◆ ACTION ITEM
Look below for the lines from the one with "Lemma insert_commutes (f" to the one with "intros Hf Hp", and copy exactly those lines, both ends included.
(Beginning of SUPPLIED MATERIAL)
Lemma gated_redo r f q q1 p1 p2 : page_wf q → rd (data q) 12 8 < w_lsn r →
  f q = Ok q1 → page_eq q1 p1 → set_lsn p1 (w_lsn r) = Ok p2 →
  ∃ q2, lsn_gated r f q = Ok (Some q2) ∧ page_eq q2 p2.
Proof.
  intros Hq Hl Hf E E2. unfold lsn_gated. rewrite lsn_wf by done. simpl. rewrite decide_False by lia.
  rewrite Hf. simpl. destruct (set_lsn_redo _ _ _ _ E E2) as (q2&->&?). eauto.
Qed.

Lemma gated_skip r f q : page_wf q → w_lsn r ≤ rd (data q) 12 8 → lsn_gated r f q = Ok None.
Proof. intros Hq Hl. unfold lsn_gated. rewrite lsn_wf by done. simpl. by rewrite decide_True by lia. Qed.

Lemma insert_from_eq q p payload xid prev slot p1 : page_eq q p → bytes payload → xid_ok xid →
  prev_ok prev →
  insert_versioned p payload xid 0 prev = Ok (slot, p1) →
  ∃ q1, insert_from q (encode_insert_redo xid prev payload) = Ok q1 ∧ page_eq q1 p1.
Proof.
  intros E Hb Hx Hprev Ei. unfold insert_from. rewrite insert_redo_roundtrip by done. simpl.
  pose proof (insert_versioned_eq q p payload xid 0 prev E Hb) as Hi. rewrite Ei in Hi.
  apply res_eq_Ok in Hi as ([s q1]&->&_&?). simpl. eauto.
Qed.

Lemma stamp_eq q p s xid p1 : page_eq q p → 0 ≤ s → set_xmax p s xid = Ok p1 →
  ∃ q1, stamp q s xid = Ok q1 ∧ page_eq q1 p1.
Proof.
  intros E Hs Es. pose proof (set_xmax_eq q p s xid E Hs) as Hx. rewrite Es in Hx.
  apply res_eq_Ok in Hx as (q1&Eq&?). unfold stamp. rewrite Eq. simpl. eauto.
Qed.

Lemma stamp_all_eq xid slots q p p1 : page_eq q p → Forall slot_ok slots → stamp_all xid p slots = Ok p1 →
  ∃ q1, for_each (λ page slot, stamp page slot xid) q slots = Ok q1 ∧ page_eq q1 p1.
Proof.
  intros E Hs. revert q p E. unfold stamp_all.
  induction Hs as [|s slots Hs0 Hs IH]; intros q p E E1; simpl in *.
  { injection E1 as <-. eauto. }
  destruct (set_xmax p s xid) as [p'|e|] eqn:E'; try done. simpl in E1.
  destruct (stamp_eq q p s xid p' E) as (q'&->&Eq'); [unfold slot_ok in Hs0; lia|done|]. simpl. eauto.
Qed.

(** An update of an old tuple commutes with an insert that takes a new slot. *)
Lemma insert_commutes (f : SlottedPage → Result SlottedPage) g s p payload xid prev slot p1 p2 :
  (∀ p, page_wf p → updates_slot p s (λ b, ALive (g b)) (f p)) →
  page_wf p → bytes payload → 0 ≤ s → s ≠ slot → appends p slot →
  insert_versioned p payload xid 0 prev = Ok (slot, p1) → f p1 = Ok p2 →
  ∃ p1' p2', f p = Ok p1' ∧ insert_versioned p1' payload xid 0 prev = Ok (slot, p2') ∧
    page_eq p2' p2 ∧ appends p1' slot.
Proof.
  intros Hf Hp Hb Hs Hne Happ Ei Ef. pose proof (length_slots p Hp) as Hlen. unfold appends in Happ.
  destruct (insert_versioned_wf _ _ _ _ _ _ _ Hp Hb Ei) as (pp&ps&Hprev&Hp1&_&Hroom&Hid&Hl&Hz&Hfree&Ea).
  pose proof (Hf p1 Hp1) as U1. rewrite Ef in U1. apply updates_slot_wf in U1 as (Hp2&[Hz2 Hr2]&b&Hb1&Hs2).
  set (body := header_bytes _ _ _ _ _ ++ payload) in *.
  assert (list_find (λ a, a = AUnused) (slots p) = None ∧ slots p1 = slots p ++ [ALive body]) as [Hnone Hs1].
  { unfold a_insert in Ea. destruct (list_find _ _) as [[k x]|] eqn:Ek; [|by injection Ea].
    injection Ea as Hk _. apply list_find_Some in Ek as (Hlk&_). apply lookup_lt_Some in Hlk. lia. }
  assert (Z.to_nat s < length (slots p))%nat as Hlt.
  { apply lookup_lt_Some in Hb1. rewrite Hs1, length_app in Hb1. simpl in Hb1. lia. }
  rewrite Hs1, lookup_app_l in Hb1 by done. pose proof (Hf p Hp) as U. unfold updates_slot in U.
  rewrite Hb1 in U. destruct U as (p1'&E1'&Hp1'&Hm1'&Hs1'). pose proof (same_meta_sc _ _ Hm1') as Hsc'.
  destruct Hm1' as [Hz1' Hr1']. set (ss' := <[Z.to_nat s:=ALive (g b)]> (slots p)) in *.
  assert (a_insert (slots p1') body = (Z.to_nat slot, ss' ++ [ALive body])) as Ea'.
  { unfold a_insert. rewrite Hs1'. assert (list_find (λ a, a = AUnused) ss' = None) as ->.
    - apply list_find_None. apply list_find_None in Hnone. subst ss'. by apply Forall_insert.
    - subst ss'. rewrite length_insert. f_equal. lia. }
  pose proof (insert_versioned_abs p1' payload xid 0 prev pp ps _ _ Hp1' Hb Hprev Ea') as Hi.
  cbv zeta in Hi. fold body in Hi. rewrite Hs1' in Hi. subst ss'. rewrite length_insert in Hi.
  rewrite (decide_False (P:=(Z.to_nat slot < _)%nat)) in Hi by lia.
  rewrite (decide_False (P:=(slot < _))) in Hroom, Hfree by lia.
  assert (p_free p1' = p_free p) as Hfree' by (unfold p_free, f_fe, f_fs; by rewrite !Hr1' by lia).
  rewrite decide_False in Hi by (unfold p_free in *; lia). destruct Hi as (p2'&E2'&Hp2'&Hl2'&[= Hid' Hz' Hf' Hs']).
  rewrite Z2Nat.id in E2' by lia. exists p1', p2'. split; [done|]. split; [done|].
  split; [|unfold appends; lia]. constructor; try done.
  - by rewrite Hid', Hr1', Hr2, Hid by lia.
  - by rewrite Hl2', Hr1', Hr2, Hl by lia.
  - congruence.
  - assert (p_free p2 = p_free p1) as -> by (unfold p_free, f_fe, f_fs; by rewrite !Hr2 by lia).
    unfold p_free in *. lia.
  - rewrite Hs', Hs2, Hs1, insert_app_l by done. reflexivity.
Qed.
(End of SUPPLIED MATERIAL)
(Beginning of SUPPLIED MATERIAL)
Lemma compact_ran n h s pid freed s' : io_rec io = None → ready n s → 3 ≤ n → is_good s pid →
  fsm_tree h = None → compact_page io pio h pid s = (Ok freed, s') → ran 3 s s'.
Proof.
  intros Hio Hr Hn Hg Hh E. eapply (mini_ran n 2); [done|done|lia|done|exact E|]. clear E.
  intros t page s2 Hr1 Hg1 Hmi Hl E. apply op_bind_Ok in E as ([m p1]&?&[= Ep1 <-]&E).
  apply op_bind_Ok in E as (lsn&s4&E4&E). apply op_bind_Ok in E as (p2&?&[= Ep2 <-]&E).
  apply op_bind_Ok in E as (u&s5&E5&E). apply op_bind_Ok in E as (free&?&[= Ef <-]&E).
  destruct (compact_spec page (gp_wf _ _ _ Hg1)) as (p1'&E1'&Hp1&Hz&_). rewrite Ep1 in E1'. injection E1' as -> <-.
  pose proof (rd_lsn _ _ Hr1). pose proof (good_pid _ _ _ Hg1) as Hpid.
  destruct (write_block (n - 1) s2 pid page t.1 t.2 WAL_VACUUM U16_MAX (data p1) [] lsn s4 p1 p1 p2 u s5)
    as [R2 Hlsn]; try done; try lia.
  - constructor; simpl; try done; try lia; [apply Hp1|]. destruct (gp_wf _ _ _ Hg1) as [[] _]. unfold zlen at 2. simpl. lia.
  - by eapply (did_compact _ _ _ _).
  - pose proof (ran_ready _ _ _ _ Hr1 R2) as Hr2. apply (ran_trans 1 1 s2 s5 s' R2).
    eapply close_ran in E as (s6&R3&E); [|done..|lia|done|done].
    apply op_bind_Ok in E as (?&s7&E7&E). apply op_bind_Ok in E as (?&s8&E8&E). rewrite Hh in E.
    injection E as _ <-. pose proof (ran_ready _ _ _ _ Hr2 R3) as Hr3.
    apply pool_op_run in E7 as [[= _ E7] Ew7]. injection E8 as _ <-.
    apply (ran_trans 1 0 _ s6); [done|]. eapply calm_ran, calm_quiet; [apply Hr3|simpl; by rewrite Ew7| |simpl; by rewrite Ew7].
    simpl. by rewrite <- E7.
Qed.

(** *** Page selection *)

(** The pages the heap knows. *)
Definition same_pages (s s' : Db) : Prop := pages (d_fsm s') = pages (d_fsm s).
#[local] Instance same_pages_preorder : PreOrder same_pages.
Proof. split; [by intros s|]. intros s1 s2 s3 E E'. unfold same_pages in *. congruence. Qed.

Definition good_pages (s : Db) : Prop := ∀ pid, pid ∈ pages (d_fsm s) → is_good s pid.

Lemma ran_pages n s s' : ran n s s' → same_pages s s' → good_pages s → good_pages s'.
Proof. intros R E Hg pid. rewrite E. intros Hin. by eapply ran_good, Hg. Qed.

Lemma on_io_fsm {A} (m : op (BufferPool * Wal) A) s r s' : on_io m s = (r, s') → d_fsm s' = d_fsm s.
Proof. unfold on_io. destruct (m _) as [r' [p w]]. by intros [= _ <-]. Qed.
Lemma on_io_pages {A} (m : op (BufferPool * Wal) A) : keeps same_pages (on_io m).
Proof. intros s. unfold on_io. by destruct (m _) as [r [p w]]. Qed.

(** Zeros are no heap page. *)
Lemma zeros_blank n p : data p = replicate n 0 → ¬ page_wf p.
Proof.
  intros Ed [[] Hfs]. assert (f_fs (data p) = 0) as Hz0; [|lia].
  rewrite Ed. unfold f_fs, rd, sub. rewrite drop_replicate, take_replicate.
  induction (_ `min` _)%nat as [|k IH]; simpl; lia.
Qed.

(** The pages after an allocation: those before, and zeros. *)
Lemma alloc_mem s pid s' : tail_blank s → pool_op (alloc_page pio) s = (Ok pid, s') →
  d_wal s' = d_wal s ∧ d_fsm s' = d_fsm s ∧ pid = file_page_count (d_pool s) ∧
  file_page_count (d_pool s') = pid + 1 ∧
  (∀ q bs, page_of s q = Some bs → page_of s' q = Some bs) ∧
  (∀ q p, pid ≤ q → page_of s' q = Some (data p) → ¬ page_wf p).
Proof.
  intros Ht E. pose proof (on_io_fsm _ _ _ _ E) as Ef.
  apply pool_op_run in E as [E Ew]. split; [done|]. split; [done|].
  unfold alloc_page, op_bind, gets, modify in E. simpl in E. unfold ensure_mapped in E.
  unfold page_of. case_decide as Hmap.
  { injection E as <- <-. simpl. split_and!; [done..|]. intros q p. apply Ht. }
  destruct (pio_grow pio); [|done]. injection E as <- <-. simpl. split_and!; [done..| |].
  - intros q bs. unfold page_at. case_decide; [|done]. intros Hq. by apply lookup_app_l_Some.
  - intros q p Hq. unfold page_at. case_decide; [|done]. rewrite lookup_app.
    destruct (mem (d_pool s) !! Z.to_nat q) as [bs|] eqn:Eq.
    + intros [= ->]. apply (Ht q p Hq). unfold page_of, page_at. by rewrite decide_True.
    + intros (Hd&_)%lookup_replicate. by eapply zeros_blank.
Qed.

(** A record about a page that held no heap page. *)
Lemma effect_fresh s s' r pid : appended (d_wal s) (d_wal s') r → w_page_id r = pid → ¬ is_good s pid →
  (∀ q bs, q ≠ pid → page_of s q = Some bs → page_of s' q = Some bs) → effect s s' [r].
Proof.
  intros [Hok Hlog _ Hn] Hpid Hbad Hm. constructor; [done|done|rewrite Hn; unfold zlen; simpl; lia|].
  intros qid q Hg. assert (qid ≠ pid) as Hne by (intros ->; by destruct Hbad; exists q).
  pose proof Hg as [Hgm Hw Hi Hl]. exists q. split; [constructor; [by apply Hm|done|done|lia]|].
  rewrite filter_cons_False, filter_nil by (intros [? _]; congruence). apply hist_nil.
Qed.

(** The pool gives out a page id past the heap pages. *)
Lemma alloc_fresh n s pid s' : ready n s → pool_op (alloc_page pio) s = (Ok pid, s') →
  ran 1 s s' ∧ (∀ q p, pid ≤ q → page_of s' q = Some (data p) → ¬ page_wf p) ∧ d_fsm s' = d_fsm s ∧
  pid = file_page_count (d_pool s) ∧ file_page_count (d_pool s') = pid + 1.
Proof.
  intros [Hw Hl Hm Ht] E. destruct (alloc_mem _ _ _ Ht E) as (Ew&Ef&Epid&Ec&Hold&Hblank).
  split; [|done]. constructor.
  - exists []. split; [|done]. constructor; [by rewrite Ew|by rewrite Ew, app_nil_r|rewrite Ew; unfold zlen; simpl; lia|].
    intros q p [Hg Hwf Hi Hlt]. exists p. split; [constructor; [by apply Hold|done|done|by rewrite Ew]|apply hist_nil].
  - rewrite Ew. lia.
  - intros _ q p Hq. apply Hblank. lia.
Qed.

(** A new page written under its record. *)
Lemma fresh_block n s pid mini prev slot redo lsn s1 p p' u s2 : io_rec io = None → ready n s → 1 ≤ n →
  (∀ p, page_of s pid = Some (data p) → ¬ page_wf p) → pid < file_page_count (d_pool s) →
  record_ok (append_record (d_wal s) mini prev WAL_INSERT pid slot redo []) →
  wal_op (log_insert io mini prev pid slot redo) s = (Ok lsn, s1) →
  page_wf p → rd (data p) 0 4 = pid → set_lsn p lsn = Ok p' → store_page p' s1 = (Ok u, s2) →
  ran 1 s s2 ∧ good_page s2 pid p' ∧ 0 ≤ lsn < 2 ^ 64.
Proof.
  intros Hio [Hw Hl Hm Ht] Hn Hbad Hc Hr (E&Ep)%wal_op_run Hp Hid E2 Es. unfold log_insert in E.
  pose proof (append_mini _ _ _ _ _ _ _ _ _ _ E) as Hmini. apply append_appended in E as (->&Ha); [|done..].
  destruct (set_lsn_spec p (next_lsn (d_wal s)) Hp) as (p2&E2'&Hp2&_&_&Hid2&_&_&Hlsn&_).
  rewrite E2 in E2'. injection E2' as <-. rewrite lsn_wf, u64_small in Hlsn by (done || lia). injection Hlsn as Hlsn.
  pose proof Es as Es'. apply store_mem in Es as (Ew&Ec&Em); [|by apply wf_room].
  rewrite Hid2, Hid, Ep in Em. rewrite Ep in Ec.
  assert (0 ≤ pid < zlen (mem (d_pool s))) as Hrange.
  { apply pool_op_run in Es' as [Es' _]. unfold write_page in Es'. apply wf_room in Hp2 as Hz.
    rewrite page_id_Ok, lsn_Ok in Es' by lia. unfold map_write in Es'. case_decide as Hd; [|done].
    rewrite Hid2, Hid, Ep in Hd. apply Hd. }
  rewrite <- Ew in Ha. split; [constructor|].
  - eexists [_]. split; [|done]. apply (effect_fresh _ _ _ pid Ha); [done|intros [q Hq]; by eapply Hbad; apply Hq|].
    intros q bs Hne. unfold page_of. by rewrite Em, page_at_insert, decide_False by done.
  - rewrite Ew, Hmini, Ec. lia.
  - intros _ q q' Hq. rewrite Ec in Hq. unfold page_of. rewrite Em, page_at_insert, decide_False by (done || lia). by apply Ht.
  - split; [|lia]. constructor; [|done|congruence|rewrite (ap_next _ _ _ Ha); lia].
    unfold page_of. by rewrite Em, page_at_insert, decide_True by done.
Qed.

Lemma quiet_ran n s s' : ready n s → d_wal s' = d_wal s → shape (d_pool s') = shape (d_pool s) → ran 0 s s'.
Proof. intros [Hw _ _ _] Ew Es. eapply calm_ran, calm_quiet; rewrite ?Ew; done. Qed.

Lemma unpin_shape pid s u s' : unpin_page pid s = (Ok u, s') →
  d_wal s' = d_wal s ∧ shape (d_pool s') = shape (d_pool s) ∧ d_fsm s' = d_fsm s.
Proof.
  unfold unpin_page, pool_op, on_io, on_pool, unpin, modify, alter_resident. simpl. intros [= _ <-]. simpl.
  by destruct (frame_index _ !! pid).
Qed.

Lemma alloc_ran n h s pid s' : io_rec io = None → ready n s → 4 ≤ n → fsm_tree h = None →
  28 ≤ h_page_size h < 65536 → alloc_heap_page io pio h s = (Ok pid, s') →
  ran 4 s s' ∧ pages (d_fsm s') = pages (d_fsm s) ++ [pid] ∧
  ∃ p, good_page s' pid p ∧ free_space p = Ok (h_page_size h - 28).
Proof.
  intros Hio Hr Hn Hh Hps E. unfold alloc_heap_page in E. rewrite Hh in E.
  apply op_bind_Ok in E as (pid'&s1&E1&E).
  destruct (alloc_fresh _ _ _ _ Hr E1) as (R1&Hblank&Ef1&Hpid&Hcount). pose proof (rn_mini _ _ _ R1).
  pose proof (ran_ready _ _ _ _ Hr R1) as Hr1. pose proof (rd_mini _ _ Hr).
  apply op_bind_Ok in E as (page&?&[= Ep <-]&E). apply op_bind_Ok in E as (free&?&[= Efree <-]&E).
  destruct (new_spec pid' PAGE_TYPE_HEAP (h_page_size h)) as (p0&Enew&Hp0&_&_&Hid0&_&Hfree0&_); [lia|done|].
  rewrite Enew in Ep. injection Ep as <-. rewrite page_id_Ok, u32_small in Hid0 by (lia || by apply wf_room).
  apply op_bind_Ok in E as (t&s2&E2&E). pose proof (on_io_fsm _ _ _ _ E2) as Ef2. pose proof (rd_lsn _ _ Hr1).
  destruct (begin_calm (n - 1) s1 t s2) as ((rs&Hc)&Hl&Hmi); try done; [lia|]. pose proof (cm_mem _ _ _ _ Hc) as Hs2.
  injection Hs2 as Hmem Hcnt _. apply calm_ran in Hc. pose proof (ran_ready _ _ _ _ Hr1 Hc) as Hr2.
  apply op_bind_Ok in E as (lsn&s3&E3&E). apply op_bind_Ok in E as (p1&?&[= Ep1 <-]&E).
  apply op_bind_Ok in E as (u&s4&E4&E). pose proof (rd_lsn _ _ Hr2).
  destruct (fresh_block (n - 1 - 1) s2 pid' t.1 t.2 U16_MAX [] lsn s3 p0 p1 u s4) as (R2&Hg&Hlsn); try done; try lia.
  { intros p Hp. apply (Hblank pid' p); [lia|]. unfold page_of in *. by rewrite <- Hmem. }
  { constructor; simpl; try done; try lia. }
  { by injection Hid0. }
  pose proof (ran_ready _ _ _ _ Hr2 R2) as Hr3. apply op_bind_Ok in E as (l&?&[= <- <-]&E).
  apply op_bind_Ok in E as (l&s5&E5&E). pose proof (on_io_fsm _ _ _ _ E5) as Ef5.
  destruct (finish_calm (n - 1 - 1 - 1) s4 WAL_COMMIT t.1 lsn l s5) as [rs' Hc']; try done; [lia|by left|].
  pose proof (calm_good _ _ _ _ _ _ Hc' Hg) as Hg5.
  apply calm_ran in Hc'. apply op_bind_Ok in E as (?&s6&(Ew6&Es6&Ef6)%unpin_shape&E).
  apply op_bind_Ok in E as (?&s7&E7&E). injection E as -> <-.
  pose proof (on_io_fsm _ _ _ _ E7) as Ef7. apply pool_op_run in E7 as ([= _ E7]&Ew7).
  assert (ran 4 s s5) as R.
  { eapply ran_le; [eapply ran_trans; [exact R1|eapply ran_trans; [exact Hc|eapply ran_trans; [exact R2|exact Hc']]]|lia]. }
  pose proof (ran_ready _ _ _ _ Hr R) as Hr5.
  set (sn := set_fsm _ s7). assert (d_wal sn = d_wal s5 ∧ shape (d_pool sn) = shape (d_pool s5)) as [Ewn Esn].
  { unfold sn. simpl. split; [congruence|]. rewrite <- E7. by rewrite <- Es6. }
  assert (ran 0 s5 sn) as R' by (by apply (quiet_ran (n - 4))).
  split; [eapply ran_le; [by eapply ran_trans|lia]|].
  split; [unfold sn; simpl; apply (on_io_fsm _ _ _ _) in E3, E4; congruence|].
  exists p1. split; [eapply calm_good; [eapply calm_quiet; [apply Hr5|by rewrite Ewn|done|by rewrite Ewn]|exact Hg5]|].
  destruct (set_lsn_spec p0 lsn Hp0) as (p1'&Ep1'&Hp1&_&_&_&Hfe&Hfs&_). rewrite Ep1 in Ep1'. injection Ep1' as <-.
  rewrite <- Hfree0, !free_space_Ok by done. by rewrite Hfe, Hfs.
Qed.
(End of SUPPLIED MATERIAL)
◆ SOLVED EXERCISE
Lemma insert_commutes (f : SlottedPage → Result SlottedPage) g s p payload xid prev slot p1 p2 :
  (∀ p, page_wf p → updates_slot p s (λ b, ALive (g b)) (f p)) →
  page_wf p → bytes payload → 0 ≤ s → s ≠ slot → appends p slot →
  insert_versioned p payload xid 0 prev = Ok (slot, p1) → f p1 = Ok p2 →
  ∃ p1' p2', f p = Ok p1' ∧ insert_versioned p1' payload xid 0 prev = Ok (slot, p2') ∧
    page_eq p2' p2 ∧ appends p1' slot.
Proof.
  intros Hf Hp Hb Hs Hne Happ Ei Ef. pose proof (length_slots p Hp) as Hlen. unfold appends in Happ.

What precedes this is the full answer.